== Prompt ==
Lines in the data below that contain the word "OpRun" are to be copied.

== Material for this task ==
(** C21: on a clock that does not run backwards (nor leaves the years 0 to
    9999), and with ids that do not repeat, no more than ten wrong codes are
    counted in a day, over all approvals. Once ten are, no approval is
    pending any more, and as long as the window holds ten no operation and no
    job accepts a creation, adds a row, leaves anything pending or compares
    a code. *)
Theorem wrong_codes_bounded t0 evs s : run (NewStore t0) evs s → fresh t0 (history evs) → clock evs →
  (∀ τ, (counted τ (history evs) ≤ 10)%nat) ∧
  ∀ τ, Forall (λ e, e_now e ≤ τ) evs → counted τ (history evs) = 10%nat → pending s = ∅ ∧ refuses s τ.
Proof.
  intros Hr Hf Hc. split.
  - intros τ. destruct evs as [|e evs _] using rev_ind; [cbn; lia|].
    apply (d_ten (e_now e) _ (abs s)). eapply daily_run; [exact Hr|exact Hf|exact Hc|]. apply Forall_app.
    split; [by apply clock_snoc|by constructor].
  - intros τ Hτ Hten. pose proof (full_shut _ _ _ (daily_run _ _ _ Hr Hf Hc τ Hτ) Hten) as Hsh.
    split; [destruct Hsh as [Hp _]; by apply fmap_empty_inv in Hp|by eapply shut_refuses].
Qed.

(** C22: the code that was shown approves: while the approval waits and its
    expiry is ahead, a confirm with the shown code, whose check and action
    succeed and whose transaction the database takes, approves the row,
    performs the action on the other tables and forgets the slot. *)
Theorem shown_code_approves t0 evs s id code now e r expires rs x' after : run (NewStore t0) evs s → fresh t0 (history evs) →
  shown id (history evs) = [code] → pending s !! id = Some e → l_reserved e = false →
  find_row id (rows (tab s)) = Some r → parse_store (a_expires r) = Some expires → now < expires →
  rs = update_rows id (decide_row StateApproved (storeTime now)) (rows (tab s)) →
  rbind (checkAction id (l_action e) no_faults rs (ext (tab s))) (perform (l_action e) rs) = Ok (x', after) →
  ∃ s' os, Confirm id code now no_faults s = (s', os, Approved) ∧ Approve id code now ∈ os ∧
    tab s' = Tables rs (wrong (tab s)) x' ∧ find_row id rs = Some (decide_row StateApproved (storeTime now) r) ∧ pending s' !! id = None.
Proof.
  intros Hr Hf Hsh He Hres Hrow Hexp Hnow -> Hact. destruct (run_inv _ _ _ Hr Hf) as (Hp & _).
  destruct (live_at _ _ _ _ _ id (slot_of e) Hp (slot_at _ _ _ He) Hres) as (c & code' & (_ & Hsh' & _) & _ & (Hm & _) & _).
  cbn in Hm. assert (code' = code) as -> by congruence. unfold Confirm, confirm. rewrite He, Hres. unfold checkExpiryLocked.
  cbn [broken no_faults]. rewrite Hrow, Hexp. apply Z.ltb_lt in Hnow as ->. rewrite bool_decide_eq_true_2 by done.
  unfold confirm_right. cbn [broken no_faults]. apply rbind_ok in Hact as (x & -> & ->). do 2 eexists. split; [done|].
  split_and!; [set_solver|by destruct (l_handle e)|by rewrite find_update, bool_decide_eq_true_2, Hrow by done|].
  destruct (l_handle e); cbn; apply lookup_delete_eq.
Qed.

(** C20: the store implements the life cycle of ApprovalSteps.v: in any run,
    what an operation or a job does to the tables, the slots and the owners of
    ids is a sequence of its steps, and the labels of these steps are what the
    operation shows: ids drawn, codes shown, codes compared. *)
Theorem approvals_refine t0 evs s o now f s' os a : run (NewStore t0) evs s → fresh t0 (history evs) →
  step o now f s = Some (s', os, a) → msteps now (abs s) (drew o now a ++ labels os) (abs s').
Proof. intros Hr Hf Hs. by destruct (run_msteps _ _ _ _ _ _ _ _ _ Hr Hf Hs). Qed.
End Claims.
Arguments event : clear implicits.

(** ** The code *)

Lemma pad_6 n : 0 ≤ n < code_modulus → isSixDigits (pad 6 n) = true ∧ digits_val (pad 6 n) = n.
Proof.
  intros Hn. unfold code_modulus in Hn. destruct (digits_of_spec 20 n) as (_ & Hv & Hd); [lia|lia|].
  pose proof (digits_of_pad 6 n ltac:(lia) ltac:(lia)) as Hl. unfold pad, Itoa. rewrite Z.abs_eq by lia.
  assert (n <? 0 = false) as -> by (apply Z.ltb_ge; lia). cbn [app]. set (ds := digits_of 20 n) in *. clearbody ds.
  assert (∀ m, digits_val (replicate m 48 ++ ds) = digits_val ds) as Hz.
  { intros m. unfold digits_val. rewrite fold_left_app. f_equal. by induction m as [|m IH]; cbn. }
  split; [|by rewrite Hz]. unfold isSixDigits. rewrite length_app, length_replicate, forallb_app, Hd, andb_true_r.
  assert (6 - length ds + length ds =? 6 = true)%nat as -> by (apply Nat.eqb_eq; lia). cbn [andb].
  generalize (6 - length ds)%nat. intros m. by induction m as [|m IH].
Qed.

(** The code is six digits and uniform: a 24-bit draw is rejected exactly
    when it is 16,000,000 or more, and of the accepted draws exactly sixteen
    give each of the million codes. *)
Theorem codes_uniform v draws n : 0 ≤ v < 2 ^ 24 → 0 ≤ n < 1000000 →
  (16000000 ≤ v → newCode (v :: draws) = newCode draws) ∧
  (v < 16000000 → newCode (v :: draws) = Some (pad 6 (v mod 1000000)) ∧ isSixDigits (pad 6 (v mod 1000000)) = true) ∧
  (newCode [v] = Some (pad 6 n) ↔ ∃ j, 0 ≤ j < 16 ∧ v = j * 1000000 + n).
Proof.
  intros Hv Hn. cbn [newCode]. change code_limit with 16000000. change code_modulus with 1000000.
  pose proof (Z.mod_pos_bound v 1000000 ltac:(lia)) as Hm. split_and!.
  - intros Hle. by apply Z.ltb_ge in Hle as ->.
  - intros Hlt. apply Z.ltb_lt in Hlt as ->. split; [done|]. by apply pad_6.
  - destruct (v <? 16000000) eqn:Hlt; bprop.
    + split; [intros [= Hp]|intros (j & Hj & ->); do 2 f_equal; zdivmod].
      exists (v / 1000000). assert (v mod 1000000 = n) as Hq by (by rewrite <- (proj2 (pad_6 _ Hm)), Hp, (proj2 (pad_6 n Hn))).
      split; zdivmod.
    + split; [done|]. intros (j & Hj & ->). lia.
Qed.
Lemma codes_uniform_witness : newCode [16777215; 3000042] = Some (bytes_of "000042").
Proof. rewrite (proj1 (codes_uniform 16777215 [3000042] 42 ltac:(lia) ltac:(lia))) by lia. reflexivity. Defined.

(** ** A run, computed *)

#[local] Instance demo_env : ApprovalEnv := {| hmac k m := k ++ m; approval_key := [1; 2; 3]; desktop := true |}.
Definition demo_action : Action nat unit :=
  MkAction (Some (λ _ x, if (x =? 0)%nat then Ok x else Err tt)) (Some (λ _ _, Ok (bytes_of "release result 7")))
    (Some (λ _ x, Ok (S x, false))) true.
Definition demo_id : bytes := bytes_of "a-0123456789".
Definition demo_time : Z := 1700000000 * second.
Definition demo_tables : tables nat := Tables [] NoRow 0%nat.
Definition demo_ops : list (op nat unit * Z * faults) := map (λ o, (o, demo_time, no_faults)) [
  OpCreate demo_id (bytes_of "release") (bytes_of "s-1") (bytes_of "release result 7") demo_action [];
  OpReady 0 (Some 7); OpDraw 0 [16777215; 3123456] true; OpRun 0; OpRun 0;
  OpAnswer 0 (bytes_of "approve") (bytes_of "000000"); OpRun 0].
Definition demo_run : list (event nat unit) * store nat unit := default ([], NewStore demo_tables) (run_ops demo_ops (NewStore demo_tables)).
Definition demo_confirm : list (op nat unit * Z * faults) := demo_ops ++ [(OpConfirm demo_id (bytes_of "123456"), demo_time + second, no_faults)].
Definition demo_done : list (event nat unit) * store nat unit := default ([], NewStore demo_tables) (run_ops demo_confirm (NewStore demo_tables)).

Lemma demo_run_ok : run (NewStore demo_tables) demo_run.1 demo_run.2 ∧ fresh demo_tables (history demo_run.1).
Proof.
  split; [|apply (bool_decide_unpack _); vm_compute; reflexivity].
  apply (run_ops_run demo_ops (NewStore demo_tables) [] (NewStore demo_tables) demo_run.1 demo_run.2); [apply run_nil|]. vm_compute. reflexivity.
Qed.
Lemma demo_done_ok : run (NewStore demo_tables) demo_done.1 demo_done.2 ∧ fresh demo_tables (history demo_done.1).
Proof.
  split; [|apply (bool_decide_unpack _); vm_compute; reflexivity].
  apply (run_ops_run demo_confirm (NewStore demo_tables) [] (NewStore demo_tables) demo_done.1 demo_done.2); [apply run_nil|]. vm_compute. reflexivity.
Qed.
Lemma demo_clock : clock demo_done.1.
Proof.
  split; [|apply Forall_forall; intros e He].
  - assert (map e_now demo_done.1 = replicate 7 demo_time ++ [demo_time + second]) as -> by (vm_compute; reflexivity).
    cbn [replicate app]. repeat constructor; vm_compute; discriminate.
  - assert (forallb (λ e, bool_decide (e_now e = demo_time ∨ e_now e = demo_time + second)) demo_done.1 = true) as Hall by (vm_compute; reflexivity).
    rewrite forallb_forall in Hall. specialize (Hall e (proj1 (list_elem_of_In _ _) He)). apply bool_decide_eq_true in Hall as [-> | ->];
      vm_compute; repeat split; discriminate.
Qed.
(** One wrong code from the window, then the shown one: one action. *)
Lemma approvals_authorised_witness : authorised 0%nat (history demo_done.1) 1%nat ∧ wrongs demo_id (history demo_done.1) = [bytes_of "000000"].
Proof.
  split; [|vm_compute; reflexivity]. destruct demo_done_ok as [Hr Hf]. pose proof (approvals_authorised _ _ _ Hr Hf) as Ha.
  assert (ext (tab demo_done.2) = 1%nat) as He by (vm_compute; reflexivity). rewrite He in Ha. exact Ha.
Defined.
Lemma approvals_refine_witness : ∃ s' os a, step (OpConfirm demo_id (bytes_of "123456")) demo_time no_faults demo_run.2 = Some (s', os, a) ∧
  msteps demo_time (abs demo_run.2) (labels os) (abs s').
Proof.
  destruct demo_run_ok as [Hr Hf].
  assert (is_Some (step (OpConfirm demo_id (bytes_of "123456")) demo_time no_faults demo_run.2)) as [[[s' os] a] Hs] by (vm_compute; by eexists).
  exists s', os, a. split; [done|]. exact (approvals_refine _ _ _ _ _ _ _ _ _ Hr Hf Hs).
Defined.
Lemma three_tries_witness : (length (wrongs demo_id (history demo_done.1)) ≤ 3)%nat ∧ (length (performed demo_id (history demo_done.1)) ≤ 1)%nat.
Proof. destruct demo_done_ok as [Hr Hf]. destruct (three_tries _ _ _ demo_id Hr Hf) as (H1 & H2 & _). by split. Defined.
Definition demo_row : row :=
  Eval vm_compute in default (Row [] [] [] [] [] [] 0 StatePending None) (find_row demo_id (rows (tab demo_done.2))).
Lemma decided_final_witness : a_state demo_row = StateApproved ∧ ∃ s' os a,
  step (OpReject demo_id []) (demo_time + second) no_faults demo_done.2 = Some (s', os, a) ∧
  (find_row demo_id (rows (tab s')) = Some demo_row ∨ find_row demo_id (rows (tab s')) = None ∧ prunable (demo_time + second) demo_row = true).
Proof.
  split; [reflexivity|]. destruct demo_done_ok as [Hr Hf].
  assert (is_Some (step (OpReject demo_id []) (demo_time + second) no_faults demo_done.2)) as [[[s' os] a] Hs] by (vm_compute; by eexists).
  exists s', os, a. split; [done|]. apply (decided_final _ _ _ _ _ _ _ _ _ demo_id demo_row Hr Hs); [|vm_compute; reflexivity|discriminate].
  rewrite history_snoc. unfold event_labels. cbn [e_op e_now e_outs e_answer drew app].
  assert (labels os = []) as ->; [|by rewrite app_nil_r]. vm_compute in Hs. by injection Hs as <- <- <-.
Defined.
Lemma creations_bounded_witness : (size (pending demo_done.2) ≤ 5)%nat ∧
  (countCreatedSince (storeTime (demo_time + second - hour)) (tab demo_done.2) ≤ 24)%nat.
Proof.
  destruct demo_done_ok as [Hr Hf]. apply (creations_bounded _ _ _ (demo_time + second) Hr Hf demo_clock).
  - intros τ _. cbn. lia.
  - destruct demo_clock as [Hs _]. apply Forall_forall. intros e He.
    assert (forallb (λ e, e_now e <=? demo_time + second) demo_done.1 = true) as Hall by (vm_compute; reflexivity).
    rewrite forallb_forall in Hall. specialize (Hall e (proj1 (list_elem_of_In _ _) He)). cbv beta in Hall. apply Z.leb_le in Hall. exact Hall.
  - vm_compute. split; discriminate.
Defined.
(** Four approvals and ten wrong codes: the tenth empties the slots. *)
Definition lock_id (m : nat) : bytes := bytes_of "a-" ++ Itoa (Z.of_nat m) ++ bytes_of "23456789".
Definition wrong_code : bytes := bytes_of "000000".
Definition lock_round (m : nat) (tries : nat) : list (op nat unit) :=
  [OpCreate (lock_id m) (bytes_of "release") [] (bytes_of "release result 7") demo_action []; OpReady m (Some (Z.of_nat m)); OpDraw m [3123456] true; OpRun m; OpRun m]
  ++ replicate tries (OpConfirm (lock_id m) wrong_code).
Definition lock_ops : list (op nat unit * Z * faults) :=
  map (λ o, (o, demo_time, no_faults)) (lock_round 0 3 ++ lock_round 1 3 ++ lock_round 2 3 ++ lock_round 3 1).
Definition lock_run : list (event nat unit) * store nat unit := default ([], NewStore demo_tables) (run_ops lock_ops (NewStore demo_tables)).
Definition next_creation : op nat unit := OpCreate demo_id (bytes_of "release") [] (bytes_of "release result 7") demo_action [].
Lemma lock_run_ok : run (NewStore demo_tables) lock_run.1 lock_run.2 ∧ fresh demo_tables (history lock_run.1).
Proof.
  split; [|apply (bool_decide_unpack _); vm_compute; reflexivity].
  apply (run_ops_run lock_ops (NewStore demo_tables) [] (NewStore demo_tables) lock_run.1 lock_run.2); [apply run_nil|]. vm_compute. reflexivity.
Qed.
Lemma lock_times e : e ∈ lock_run.1 → e_now e = demo_time.
Proof.
  intros He. assert (forallb (λ e, e_now e =? demo_time) lock_run.1 = true) as Hall by (vm_compute; reflexivity).
  rewrite forallb_forall in Hall. specialize (Hall e (proj1 (list_elem_of_In _ _) He)). cbv beta in Hall. by apply Z.eqb_eq in Hall.
Qed.
Lemma lock_clock : clock lock_run.1.
Proof.
  split.
  - assert (map e_now lock_run.1 = replicate 30 demo_time) as -> by (vm_compute; reflexivity). repeat constructor; vm_compute; discriminate.
  - apply Forall_forall. intros e ->%lock_times. vm_compute. repeat split; discriminate.
Qed.
Lemma lock_count : counted (demo_time + second) (history lock_run.1) = 10%nat.
Proof. vm_compute. reflexivity. Qed.
Lemma wrong_codes_bounded_witness : ∃ s' os a, step next_creation (demo_time + second) no_faults lock_run.2 = Some (s', os, a) ∧ pending s' = ∅.
Proof.
  destruct lock_run_ok as [Hr Hf].
  assert (is_Some (step next_creation (demo_time + second) no_faults lock_run.2)) as [[[s' os] a] Hs] by (cbn [step next_creation]; by eexists).
  assert (Forall (λ e, e_now e ≤ demo_time + second) lock_run.1) as Hle.
  { apply Forall_forall. intros e ->%lock_times. vm_compute. discriminate. }
  destruct (proj2 (wrong_codes_bounded _ _ _ Hr Hf lock_clock) (demo_time + second) Hle lock_count) as [_ Hno].
  exists s', os, a. split; [exact Hs|]. exact (proj1 (Hno _ _ _ _ _ Hs)).
Defined.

== Exercise answer ==
  OpReady 0 (Some 7); OpDraw 0 [16777215; 3123456] true; OpRun 0; OpRun 0;
  OpAnswer 0 (bytes_of "approve") (bytes_of "000000"); OpRun 0].
  [OpCreate (lock_id m) (bytes_of "release") [] (bytes_of "release result 7") demo_action []; OpReady m (Some (Z.of_nat m)); OpDraw m [3123456] true; OpRun m; OpRun m]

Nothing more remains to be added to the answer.